_TASK OBJECTIVE_: Among the records, which lines hold the word "concat"? Pick them out.

**** DATA RECORDS

Lemma handle_responses_flags cfg rs : ∀ s,
  let s' := handle_responses cfg s rs in
  cs_server_done_rcvd s' =
    (if existsb (λ r, resp_type r =? RESPONSE_SERVER_DONE) rs then 1 else cs_server_done_rcvd s) ∧
  (cf_tail_send cfg = true → cs_db s' = cs_db s) ∧ cs_socks s' = cs_socks s.
Proof.
  induction rs as [|r rs IH]; intros s; cbv zeta; [done|].
  change (handle_responses cfg s (r :: rs)) with (handle_responses cfg (handle_response cfg s r) rs).
  destruct (IH (handle_response cfg s r)) as (H1 & H2 & H3).
  destruct (handle_response_flags cfg s r) as (H4 & H5 & H6). cbn [existsb].
  rewrite H1, H3, H4, H6. split; [by destruct (resp_type r =? _), (existsb _ rs)|].
  split; [|done]. intros Ht. by rewrite H2, H5.
Qed.

Definition with_socks (s : cstate) (m : gmap Z sock) : cstate :=
  mk_cs (cs_queue s) (cs_db s) (cs_pool s) m (cs_writer s) (cs_all_done s) (cs_ctl_end_sent s)
    (cs_server_done_rcvd s) (cs_inc_round s) (cs_inc_version s) (cs_zero_change_rounds s)
    (cs_rate_bytes_sent s) (cs_rate_window_start s) (cs_tick s) (cs_crashed s).

Lemma handle_responses_socks cfg rs : ∀ s m,
  handle_responses cfg (with_socks s m) rs = with_socks (handle_responses cfg s rs) m.
Proof.
  induction rs as [|r rs IH]; intros s m; [done|]. unfold handle_responses in *. cbn [foldl].
  rewrite <- IH. f_equal. unfold handle_response, ack_block. repeat case_test; done.
Qed.

(** What the pool's connections hold: [rs] on each open one, then nothing. *)
Definition conn_holds (s : cstate) (c : pool_conn) (rs : list server_response_t) : Prop :=
  Forall response_ok rs ∧ delivers (sk_in (csock s (c_fd c))) (concat (response_bytes <$> rs)) [].

Lemma conn_holds_ext s fd s' l rss :
  (∀ fd', fd ≠ fd' → csock s' fd' = csock s fd') → fd ∉ c_fd <$> l →
  Forall2 (conn_holds s) l rss → Forall2 (conn_holds s') l rss.
Proof.
  intros Hs Hnin HF. induction HF as [|c rs l rss [Hok Hd] HF IH]; [done|].
  cbn [fmap list_fmap] in Hnin. apply not_elem_of_cons in Hnin as [Hne Hnin].
  constructor; [|by apply IH]. split; [done|]. by rewrite Hs.
Qed.

(** All the responses are handled, connection after connection. *)
Lemma ack_conns_responses cfg cs : ∀ rss s,
  NoDup (c_fd <$> open_conns cs) → Forall2 (conn_holds s) (open_conns cs) rss →
  ∃ m, ack_conns cfg cs s = with_socks (handle_responses cfg s (concat rss)) m.
Proof.
  induction cs as [|c cs IH]; intros rss s Hnd HF; cbn [ack_conns].
  - inversion HF. subst. exists (cs_socks s). by destruct s.
  - unfold open_conns in Hnd, HF. rewrite filter_cons in Hnd, HF.
    destruct (Z.eqb_spec (c_fd c) SOCKET_ERR) as [Ec|Ec].
    + rewrite decide_False in Hnd, HF by tauto. by apply IH.
    + rewrite decide_True in Hnd, HF by done.
      apply Forall2_cons_inv_l in HF as (rs & rss' & [Hok Hd] & HF & ->).
      cbn [fmap list_fmap] in Hnd. apply NoDup_cons in Hnd as [Hnin Hnd].
      rewrite (ack_conn_responses cfg (c_fd c) rs) by
        (done || (pose proof (delivers_script _ _ _ Hd) as Hs; rewrite len_responses in Hs;
                  unfold ack_fuel, len in *; lia)).
      set (k := mk_sock _ _ []). set (s1 := set_sock _ _ k).
      destruct (IH rss' s1 Hnd) as [m Hm].
      * apply (conn_holds_ext s (c_fd c)); [|done|done]. intros fd' Hne.
        unfold s1, csock, set_sock. cbn [cs_socks]. rewrite lookup_insert_ne by done.
        by destruct (handle_responses_flags cfg rs s) as (_ & _ & ->).
      * exists m. rewrite Hm. unfold s1.
        change (set_sock (handle_responses cfg s rs) (c_fd c) k) with
          (with_socks (handle_responses cfg s rs) (<[c_fd c := k]> (cs_socks (handle_responses cfg s rs)))).
        rewrite handle_responses_socks. cbn [concat]. unfold handle_responses. by rewrite foldl_app.
Qed.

********

_WRITTEN SOLUTION_:
  Forall response_ok rs ∧ delivers (sk_in (csock s (c_fd c))) (concat (response_bytes <$> rs)) [].
  ∃ m, ack_conns cfg cs s = with_socks (handle_responses cfg s (concat rss)) m.
        rewrite handle_responses_socks. cbn [concat]. unfold handle_responses. by rewrite foldl_app.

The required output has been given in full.